The Sleepers Den

Peter Gill
Adam Spreadbury-Maher and Ben Cooper for Good Night Out Presents
Peter Gill season Riverside Studios
(2010)

The Peter Gill season logo

The wide black box that is Studio 3 at the Riverside Studios is not a natural double for the cramped living room and adjoined kitchen of a poor-as-dust Welsh working-class family of The Sleepers Den but Julia Berndt's neat design manages to conjure an effective sense of the repressively confined space in which the Shannon family play out their shockingly limited lives. A defined space on the stage, set on a diagonal to the audience, forms the living room which also contains the double bed where the elderly grandmother languishes; behind it the small kitchen where her daughter, the near-agoraphobic younger Mrs Shannon, slaves over the stove; at far stage right is the space outside of the living area, where Mrs Shannon's sparky young daughter Maria hides in her bedroom, and where all the peripheral characters wait patiently for their turn on stage. With the living room defined by a clutter of furniture against every wall, it's a nice a way of representing how the family try to shore themselves up against the invasions of the outside world.

This uncompromisingly and quite devastatingly sad play is clever most of all, I think, in that it doesn't try to romanticise working-class family life. This is not a house whose door is always open, and this isn't a family who make do with their circumstances and take joy in at least having each other. Mrs Shannon lives in perpetual fear of what the wider world might hold for her; she describes herself as "nervy", which hardly begins to cover the state of desperate, barely controlled fear and desolation in which she passes her days. The household is her mother, her daughter and her brother; her daughter's father is absent in a way that makes us assume she was conceived illegitimately. Mrs Shannon barely leaves the house except to go to the shops; she does nothing but clean and cook and care for the basic needs of her family, but none of their emotional needs. She survives by exercising control over her surroundings, namely suppressing both her own emotions and those of her lively and affectionate daughter. There's also a vivid sense of her as a sort of sitting duck, always at home. unable to escape the visits of a well-meaning but fussy church representative, and a debt-collector, also a decent man but inevitably only ever the bringer of bad news.
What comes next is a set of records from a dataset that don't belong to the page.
(** [apply_rport_to_via_for_response] keeps what identifies the transaction. *)
Lemma apply_rport_parse_via via remote :
  trimmed via -> parse_via (apply_rport_to_via_for_response via remote) = parse_via via.
Proof.
  intros Ht. unfold apply_rport_to_via_for_response. rewrite trim_id by done.
  pose proof (split_on_pieces ";" via) as Hpieces.
  destruct (split_on ";" via) as [|h rest] eqn:Hs; [done|].
  set (params := map trim rest). set (has_rport := existsb (is_param "rport") params).
  set (need := has_rport || _). destruct (negb has_rport && negb need); [done|].
  set (rv := "received=" +:+ _). set (pv := "rport=" +:+ _).
  set (p1 := if need then _ else params). set (p2 := if has_rport then _ else p1).
  inversion Hpieces as [|? ? Hh Hrest]; subst.
  assert (Forall (fun p => no_char ";" p = true) params) as Hparams.
  { subst params. apply Forall_fmap. eapply Forall_impl; [exact Hrest|]. intros p. apply no_char_trim. }
  assert (no_char ";" rv = true) as Hrv.
  { subst rv. rewrite no_char_app. rewrite (addr_no_char ";" (print_ip (ip remote)) eq_refl (print_ip_addr _)). done. }
  assert (no_char ";" pv = true) as Hpv.
  { subst pv. rewrite no_char_app. by rewrite (digits_no_char ";" _ eq_refl (print_uint_digits _)). }
  assert (not_branch rv) as Hbr by apply not_branch_r.
  assert (not_branch pv) as Hbp by apply not_branch_r.
  assert (Forall (fun p => no_char ";" p = true) p1 /\ forall acc, last_branch p1 acc = last_branch rest acc)
    as [Hp1 Hl1].
  { subst p1. destruct need; [|split; [done | apply last_branch_trim]].
    destruct (replace_first (is_param "received") rv params) as [l|] eqn:Hr.
    - split; [by eapply replace_first_forall in Hr|]. intros acc.
      rewrite (last_branch_replace _ _ _ _ acc (fun x => is_param_not_branch "received" x (or_introl eq_refl)) Hbr Hr).
      apply last_branch_trim.
    - split; [apply Forall_app; by repeat constructor|]. intros acc. rewrite last_branch_app.
      cbn [last_branch]. unfold not_branch in Hbr. rewrite Hbr. apply last_branch_trim. }
  assert (Forall (fun p => no_char ";" p = true) p2 /\ forall acc, last_branch p2 acc = last_branch rest acc)
    as [Hp2 Hl2].
  { subst p2. destruct has_rport; [|done].
    destruct (replace_first (is_param "rport") pv p1) as [l|] eqn:Hr; [|done].
    change (default p1 (Some l)) with l. split; [by eapply replace_first_forall in Hr|]. intros acc.
    by rewrite (last_branch_replace _ _ _ _ acc (fun x => is_param_not_branch "rport" x (or_intror eq_refl)) Hbp Hr). }
  rewrite concat_params. unfold parse_via.
  rewrite split_on_join; [|constructor; [by apply no_char_trim | done] | done].
  rewrite Hs, Hl2. unfold via_sent_by. by rewrite trim_idemp.
Qed.

(** ** The response skeleton *)

Lemma fold_add_get_all h name l name' :
  hdr_get_all (fold_left (fun h v => hdr_add h name v) l h) name' =
  hdr_get_all h name' ++ (if same_header name name' then l else []).
Proof.
  revert h. induction l as [|v l IH]; intros h; cbn [fold_left].
  - destruct (same_header name name'); by rewrite app_nil_r.
  - rewrite IH, hdr_get_all_add, <- app_assoc. by destruct (same_header name name').
Qed.

Lemma copy_header_get_all from name h name' :
  hdr_get_all (copy_header from name h) name' =
  if same_header name name' then
    match hdr_get from name with
    | Some v => v :: tail (hdr_get_all h name')
    | None => hdr_get_all h name'
    end
  else hdr_get_all h name'.
Proof.
  unfold copy_header. destruct (hdr_get from name) as [v|].
  - apply hdr_get_all_set.
  - by destruct (same_header name name').
Qed.

Lemma copy_to_get_all from status r h name :
  hdr_get_all (copy_to from status r h) name =
  if same_header "To" name then
    match hdr_get from "to" with
    | Some to => with_to_tag status r to :: tail (hdr_get_all h name)
    | None => hdr_get_all h name
    end
  else hdr_get_all h name.
Proof.
  unfold copy_to. destruct (hdr_get from "to") as [v|].
  - apply hdr_get_all_set.
  - by destruct (same_header "To" name).
Qed.

Lemma with_to_tag_tagged status r to :
  status <> 100 -> depth_after 0 to = 0 -> has_to_tag (with_to_tag status r to) = true.
Proof.
  intros Hst Hd. unfold with_to_tag. rewrite (proj2 (Z.eqb_neq status 100)) by done. cbn [negb andb].
  destruct (has_to_tag to) eqn:Htag; cbn [negb]; [done|].
  pose proof (hex_padded_addr 8 r) as Hx. unfold new_uas_to_tag.
  apply (has_to_tag_append "tag"); try done; [by left| |..].
  - by apply (hex_suffix_trimmed "s" "abiden-").
  - by rewrite no_char_app, (addr_no_char ";" _ eq_refl Hx).
  - by rewrite no_char_app, (addr_no_char "<" _ eq_refl Hx).
  - by rewrite no_char_app, (addr_no_char ">" _ eq_refl Hx).
Qed.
With a slow sense of impending doom, we watch the family going about their daily lives, and Gill captures very well their comfortable rituals: their accustomed language with each other, that shorthand speech that families have. For a long time it seems as though the general lack of emotional warmth, and the worrying incapacity of the grandmother, might not be problems to cause their ruin. But then the family's one hope of financial salvation is taken away, and it becomes clear by what a thin thread Mrs Shannon has been hanging on.

Charlotte Moore is quite suberb in the part throughout - sitting in a sort of druggy stupor genially ignoring her daughter, or snapping at her brother as he comes home from work, eats and leaves again for the pub. But in the final breakdown scene she's something else: spiralling into helpless panic, unable to share the news of their ruin with anyone, crawling under her mother's bedsheets as though she would crawl back into her childhood if she could. Gill's language at this point has a disturbing, half-buried poetry to it: "I feel so dirty", she moans, "all the dirt in my hair, all the hairs on my head", as though every bit of her is superfluous.
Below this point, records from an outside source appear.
Definition compute (c : DigestCredentials) (challenge : DigestChallenge) (method uri : string)
    (nc rnd : Z) : DigestResponse :=
  let cnonce := hex_padded 16 rnd in
  let ha1 := md5_hex (colons [cr_username c; ch_realm challenge; cr_password c]) in
  let ha2 := md5_hex (colons [method; uri]) in
  let response :=
    if qop_auth (ch_qop challenge) then
      md5_hex (colons [ha1; ch_nonce challenge; hex_padded 8 nc; cnonce; "auth"; ha2])
    else md5_hex (colons [ha1; ch_nonce challenge; ha2]) in
  let header :=
    "Digest username=" +:+ q (cr_username c) +:+ ", realm=" +:+ q (ch_realm challenge)
      +:+ ", nonce=" +:+ q (ch_nonce challenge) +:+ ", uri=" +:+ q uri
      +:+ ", response=" +:+ q response in
  let header :=
    if qop_auth (ch_qop challenge) then
      header +:+ ", qop=auth, nc=" +:+ hex_padded 8 nc +:+ ", cnonce=" +:+ q cnonce
    else header in
  let header :=
    match ch_opaque challenge with
    | Some opaque => header +:+ ", opaque=" +:+ q opaque
    | None => header
    end in
  mkDigest (header +:+ ", algorithm=" +:+ ch_algorithm challenge) cnonce nc.

Definition expected_response (a : DigestAuthorization) (method password : string) : string :=
  let ha1 := md5_hex (colons [au_username a; au_realm a; password]) in
  let ha2 := md5_hex (colons [method; au_uri a]) in
  if qop_auth (au_qop a) then
    md5_hex (colons [ha1; au_nonce a; default "" (au_nc a); default "" (au_cnonce a); "auth"; ha2])
  else md5_hex (colons [ha1; au_nonce a; ha2]).

Definition verify (a : DigestAuthorization) (method password : string) : bool :=
  constant_time_eq (expected_response a method password) (au_response a).
End digest.

(** ** Parameter lists *)

(** No comma outside quotes, and the quotes closed at the end. *)
Fixpoint quotes_ok (in_quote : bool) (s : string) : bool :=
  match s with
  | EmptyString => negb in_quote
  | String c s =>
      if Ascii.eqb c DQUOTE then quotes_ok (negb in_quote) s
      else negb (Ascii.eqb c "," && negb in_quote) && quotes_ok in_quote s
  end.

Definition param_ok (p : string) : Prop := trimmed p /\ quotes_ok false p = true.

Lemma auth_scan_value b cur x s :
  quotes_ok b x = true -> (forall c s', s = String c s' -> c = ","%char) ->
  auth_scan b cur (x +:+ s) =
  trim (str_rev cur +:+ x) ::
    (match s with EmptyString => [] | String _ s' => auth_scan false EmptyString s' end).
Proof.
  intros Hx Hs. revert b cur Hx. induction x as [|c x IH]; intros b cur Hx.
  - cbn in Hx. destruct b; [done|]. cbn [String.append]. rewrite str_app_nil_r.
    destruct s as [|c s']; [done|]. by rewrite (Hs c s' eq_refl).
  - cbn [String.append auth_scan quotes_ok] in *.
    assert (forall b', quotes_ok b' x = true ->
      auth_scan b' (String c cur) (x +:+ s) = trim (str_rev cur +:+ String c x) ::
        (match s with EmptyString => [] | String _ s' => auth_scan false EmptyString s' end)) as Hgo.
    { intros b' Hb. rewrite (IH b' _ Hb), str_rev_cons, str_app_assoc. done. }
    destruct (Ascii.eqb c DQUOTE); [by apply Hgo|].
    apply andb_true_iff in Hx as [Hc Hx]. apply negb_true_iff in Hc. rewrite Hc. by apply Hgo.
Qed.

Lemma split_auth_join l : Forall param_ok l -> l <> [] -> split_auth_params (join ", " l) = l.
Proof.
  intros Hl Hne. unfold split_auth_params.
  assert (forall cur, cur = "" \/ cur = " " -> auth_scan false cur (join ", " l) = l) as H;
    [|by apply H; left].
  induction Hl as [|x l [Ht Hx] Hl IH]; [done|]. intros cur Hcur.
  assert (trim (str_rev cur +:+ x) = x) as Htr.
  { destruct Hcur as [-> | ->]; [by apply trim_id | by apply trim_space]. }
  destruct l as [|y l].
  - cbn [join]. rewrite <- (str_app_nil_r x) at 1. rewrite auth_scan_value by done. by rewrite Htr.
  - change (join ", " (x :: y :: l)) with (x +:+ String "," (String " " (join ", " (y :: l)))).
    rewrite auth_scan_value; [|done|by intros c s' [= <- _]].
    rewrite Htr. f_equal. apply IH; [done | by right].
Qed.

Lemma trim_prefix_none n p s : strip_prefix p s = None -> trim_prefix_fuel n p s = s.
Proof. destruct n; cbn; [done|]. by intros ->. Qed.

Lemma trim_start_once p s : p <> "" -> strip_prefix p s = None -> trim_start_matches p (p +:+ s) = s.
Proof.
  intros Hp Hs. unfold trim_start_matches. destruct p as [|c p]; [done|].
  cbn [String.append String.length trim_prefix_fuel].
  change (String c (p +:+ s)) with (String c p +:+ s). rewrite strip_prefix_app.
  by apply trim_prefix_none.
Qed.

(** ** Quoted and plain parameters *)

Definition quoted (k v : string) : string := k +:+ "=" +:+ q v.
Definition plain (k v : string) : string := k +:+ "=" +:+ v.

(** A parameter name. *)
Definition name_ok (k : string) : bool :=
  match k with
  | EmptyString => false
  | String _ _ => all_chars (fun c => is_graph c && negb (Ascii.eqb c DQUOTE)
      && negb (Ascii.eqb c ",") && negb (Ascii.eqb c "=")) k
  end.

Lemma quotes_ok_free b x s :
  no_char DQUOTE x = true -> (b = false -> no_char "," x = true) ->
  quotes_ok b (x +:+ s) = quotes_ok b s.
Proof.
  induction x as [|c x IH]; intros H1 H2; [done|]. unfold no_char in *. cbn [all_chars] in *.
  apply andb_true_iff in H1 as [H1 H1']. apply negb_true_iff in H1.
  cbn [String.append quotes_ok]. rewrite Ascii.eqb_sym, H1.
  destruct b; cbn [negb]; rewrite ?andb_false_r, ?andb_true_r; [by apply IH|].
  specialize (H2 eq_refl). apply andb_true_iff in H2 as [H2 H2']. rewrite Ascii.eqb_sym, H2.
  by apply IH.
Qed.

Lemma name_ok_chars k : name_ok k = true ->
  exists c r, k = String c r /\ is_graph c = true /\ no_char DQUOTE k = true /\
    no_char "," k = true /\ no_char "=" k = true /\ trimmed k.
Proof.
  destruct k as [|c r]; [done|]. cbn [name_ok]. intros H. exists c, r.
  assert (forall k (p : ascii -> bool), (forall x, is_graph x && negb (Ascii.eqb x DQUOTE)
      && negb (Ascii.eqb x ",") && negb (Ascii.eqb x "=") = true -> p x = true) ->
    all_chars (fun c => is_graph c && negb (Ascii.eqb c DQUOTE)
      && negb (Ascii.eqb c ",") && negb (Ascii.eqb c "=")) k = true -> all_chars p k = true) as Him.
  { intros k p Hp. by apply all_chars_impl. }
  split; [done|].
  assert (all_chars is_graph (String c r) = true) as Hg.
  { revert H. apply Him. intros x. by destruct (is_graph x). }
  split; [by apply andb_true_iff in Hg as [Hg _]|].
  split; [revert H; apply Him; intros x; rewrite (Ascii.eqb_sym x DQUOTE);
    by destruct (is_graph x), (Ascii.eqb DQUOTE x)|].
  split; [revert H; apply Him; intros x; rewrite (Ascii.eqb_sym x ",");
    by destruct (is_graph x), (Ascii.eqb x DQUOTE), (Ascii.eqb "," x)|].
  split; [revert H; apply Him; intros x; rewrite (Ascii.eqb_sym x "=");
    by destruct (is_graph x), (Ascii.eqb x DQUOTE), (Ascii.eqb x ","), (Ascii.eqb "=" x)|].
  split; [apply strip_ws_graph; by apply andb_true_iff in Hg as [Hg _]|].
  rewrite <- all_chars_rev in Hg. destruct (str_rev (String c r)) as [|a s]; [done|].
  apply andb_true_iff in Hg as [Hg _]. by apply strip_ws_rev_graph.
Qed.

Lemma quoted_ok k v : name_ok k = true -> no_char DQUOTE v = true -> param_ok (quoted k v).
Proof.
  intros Hk Hv. apply name_ok_chars in Hk as (c & r & -> & Hc & H1 & H2 & _ & _).
  unfold quoted, q. split.
  - replace (String c r +:+ "=" +:+ String DQUOTE (v +:+ String DQUOTE ""))
      with (String c "" +:+ (r +:+ "=" +:+ String DQUOTE v) +:+ String DQUOTE "")
      by (by rewrite !str_app_assoc).
    by apply trimmed_graph.
  - rewrite quotes_ok_free by done. change ("=" +:+ ?x) with (String "=" x). cbn [quotes_ok].
    change (Ascii.eqb "=" DQUOTE) with false. change (Ascii.eqb "=" ",") with false.
    change (Ascii.eqb DQUOTE DQUOTE) with true. cbn [negb andb].
    rewrite quotes_ok_free by done. done.
Qed.

Lemma drop_while_no c s : no_char c s = true -> drop_while (Ascii.eqb c) s = s.
Proof.
  destruct s as [|d s]; [done|]. unfold no_char. cbn [all_chars drop_while].
  intros [H _]%andb_true_iff. apply negb_true_iff in H. by rewrite H.
Qed.

Lemma trim_char_quoted v : no_char DQUOTE v = true -> trim_char DQUOTE (q v) = v.
Proof.
  intros Hv. unfold trim_char, q. cbn [drop_while]. change (Ascii.eqb DQUOTE DQUOTE) with true. cbn iota.
  assert (drop_while (Ascii.eqb DQUOTE) (v +:+ String DQUOTE "") =
    if String.eqb v "" then "" else v +:+ String DQUOTE "") as ->.
  { destruct v as [|d v]; [done|]. unfold no_char in Hv. cbn [all_chars] in Hv.
    apply andb_true_iff in Hv as [Hv _]. apply negb_true_iff in Hv.
    cbn [String.append drop_while]. by rewrite Hv. }
  destruct (String.eqb_spec v "") as [-> | Hne]; [done|].
  rewrite str_rev_app. change (str_rev (String DQUOTE "") +:+ str_rev v) with (String DQUOTE (str_rev v)).
  cbn [drop_while]. change (Ascii.eqb DQUOTE DQUOTE) with true. cbn iota.
  rewrite drop_while_no by (unfold no_char; by rewrite all_chars_rev). apply str_rev_invol.
Qed.

Lemma trim_char_id c s : no_char c s = true -> trim_char c s = s.
Proof.
  intros H. unfold trim_char. rewrite (drop_while_no c s H).
  rewrite drop_while_no by (unfold no_char; by rewrite all_chars_rev). apply str_rev_invol.
Qed.

Lemma read_quoted k v : name_ok k = true -> no_char DQUOTE v = true ->
  read_param (quoted k v) = Some (k, v).
Proof.
  intros Hk Hv. apply name_ok_chars in Hk as (c & r & -> & _ & _ & _ & He & Ht).
  unfold read_param, quoted. change ("=" +:+ ?x) with (String "=" x).
  rewrite split_once_no_char by done. cbn [mbind option_bind]. rewrite (trim_id (String c r)) by done.
  rewrite (trim_id (q v)) by (by apply (trimmed_graph DQUOTE v DQUOTE)). by rewrite trim_char_quoted.
Qed.

Lemma read_plain k v : name_ok k = true -> no_char DQUOTE v = true -> trimmed v ->
  read_param (plain k v) = Some (k, v).
Proof.
  intros Hk Hv Hvt. apply name_ok_chars in Hk as (c & r & -> & _ & _ & _ & He & Ht).
  unfold read_param, plain. change ("=" +:+ ?x) with (String "=" x).
  rewrite split_once_no_char by done. cbn [mbind option_bind].
  by rewrite (trim_id (String c r)), (trim_id v), trim_char_id.
Qed.

(** A hexadecimal value is visible text. *)
Lemma graph_trimmed s : all_chars is_graph s = true -> trimmed s.
Proof.
  intros Hg. split.
  - destruct s; [done|]. apply strip_ws_graph. by apply andb_true_iff in Hg as [Hg _].
  - rewrite <- all_chars_rev in Hg. destruct (str_rev s) as [|a r]; [done|].
    apply strip_ws_rev_graph. by apply andb_true_iff in Hg as [Hg _].
Qed.

Lemma hex_no_char c n z : is_addr_char c = false -> no_char c (hex_padded n z) = true.
Proof. intros H. apply addr_no_char; [done | apply hex_padded_addr]. Qed.

Lemma hex_nonempty n z : hex_padded (S n) z <> "".
Proof. cbn [hex_padded]. by destruct (hex_padded n (z / 16)). Qed.

Lemma hex_graph n z : all_chars is_graph (hex_padded n z) = true.
Proof. eapply all_chars_impl; [apply addr_graph | apply hex_padded_addr]. Qed.

Lemma hex_plain_ok n z : param_ok (plain "nc" (hex_padded n z)).
Proof.
  unfold plain. split.
  - apply graph_trimmed. by rewrite !all_chars_app, hex_graph.
  - change ("nc" +:+ "=" +:+ hex_padded n z) with ("nc=" +:+ hex_padded n z).
    rewrite quotes_ok_free by done. rewrite <- (str_app_nil_r (hex_padded n z)).
    rewrite quotes_ok_free; [done | by apply hex_no_char | intros _; by apply hex_no_char].
Qed.

Section exchange.
Context (md5 : string -> list Z).
(** An MD5 digest has 16 bytes. *)
Context (Hmd5 : forall s, length (md5 s) = 16%nat).

Lemma md5_hex_addr s : all_chars is_addr_char (md5_hex md5 s) = true.
Proof using.
  unfold md5_hex. induction (md5 s) as [|b l IH]; [done|].
  destruct l as [|b' l]; [apply hex_padded_addr|].
  change (String.concat "" (map (hex_padded 2) (b :: b' :: l)))
    with (hex_padded 2 b +:+ "" +:+ String.concat "" (map (hex_padded 2) (b' :: l))).
  by rewrite !all_chars_app, hex_padded_addr, IH.
Qed.

Lemma md5_hex_nonempty s : md5_hex md5 s <> "".
Proof using Hmd5.
  unfold md5_hex. specialize (Hmd5 s). destruct (md5 s) as [|b [|b' l]]; [done..|].
  change (String.concat "" (map (hex_padded 2) (b :: b' :: l)))
    with (hex_padded 2 b +:+ "" +:+ String.concat "" (map (hex_padded 2) (b' :: l))).
  cbn [hex_padded]. done.
Qed.
End exchange.

(** A name ends in visible text, and so does what it ends. *)
Lemma name_ok_graph v : name_ok v = true -> all_chars is_graph v = true /\ v <> "".
Proof.
  destruct v as [|c v]; [done|]. intros H. split; [|done]. cbn [name_ok] in H.
  revert H. apply all_chars_impl. intros x. by destruct (is_graph x).
Qed.
Lemma trimmed_end c x v : is_graph c = true -> name_ok v = true -> trimmed (String c x +:+ v).
Proof.
  intros Hc [Hg Hne]%name_ok_graph. split; [by apply strip_ws_graph|]. rewrite str_rev_app.
  rewrite <- all_chars_rev in Hg. destruct (str_rev v) as [|d r] eqn:Hr.
  - exfalso. apply Hne. rewrite <- (str_rev_invol v), Hr. done.
  - apply andb_true_iff in Hg as [Hg _]. by apply (strip_ws_rev_graph d).
Qed.

Lemma plain_ok k v : name_ok k = true -> name_ok v = true -> param_ok (plain k v).
Proof.
  intros Hk Hv. apply name_ok_chars in Hk as (c & r & -> & Hc & H1 & H2 & _ & _). unfold plain. split.
  - rewrite <- str_app_assoc. by apply (trimmed_end c (r +:+ "=")).
  - apply name_ok_chars in Hv as (d & t & -> & Hd & K1 & K2 & _ & _).
    rewrite quotes_ok_free by done. change ("=" +:+ ?x) with (String "=" x). cbn [quotes_ok].
    change (Ascii.eqb "=" DQUOTE) with false. change (Ascii.eqb "=" ",") with false. cbn [negb andb].
    pose proof (quotes_ok_free false (String d t) "" K1 (fun _ => K2)) as Hf. rewrite str_app_nil_r in Hf. exact Hf.
Qed.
The music, a base of deep mournful violins, also contributes to the sense that we're looking at something from a sort of distance; it's almost as though they're underwater. It's a story that's situated not in the present but not yet too far off in the sepia-tinged past, and Adam Spreadbury-Maher's production nicely captures this sense of the simultaneous immediacy of the story and its wider historical significance.

There's also good work from Wynvith Chase as the semi-lucid grandma, quite forceful when she jerks into occasional consciousness, and from Ceri Lloyd as young Maria, trying her best to be what society demands of her - we can foresee how her vivaciousness will be stamped out before long. As the representatives of the outside world, Mark Starr is also good as the sympathetic debt-collector, and Cler Stephens fine as the church representative who, aware of her comparative status, does her very best not to patronise the family but can't quite avoid it. The scene in which she leads Mrs Shannon and Maria in kneeling and reciting a string of Hail Marys for the older Mrs Shannon, and the two Shannons gradually drop to the floor in boredom and apathy as their guest maintains her utterly upright stance of faith, nicely encapsulates the family's knowledge of how little religious observance has ever done for them. It's not an easy story to watch, but it's horribly compelling; and a necessary glimpse, at the present time, into the lives of those living on the precarious edge of society's provision. The visceral experience of desperation has rarely been communicated so well.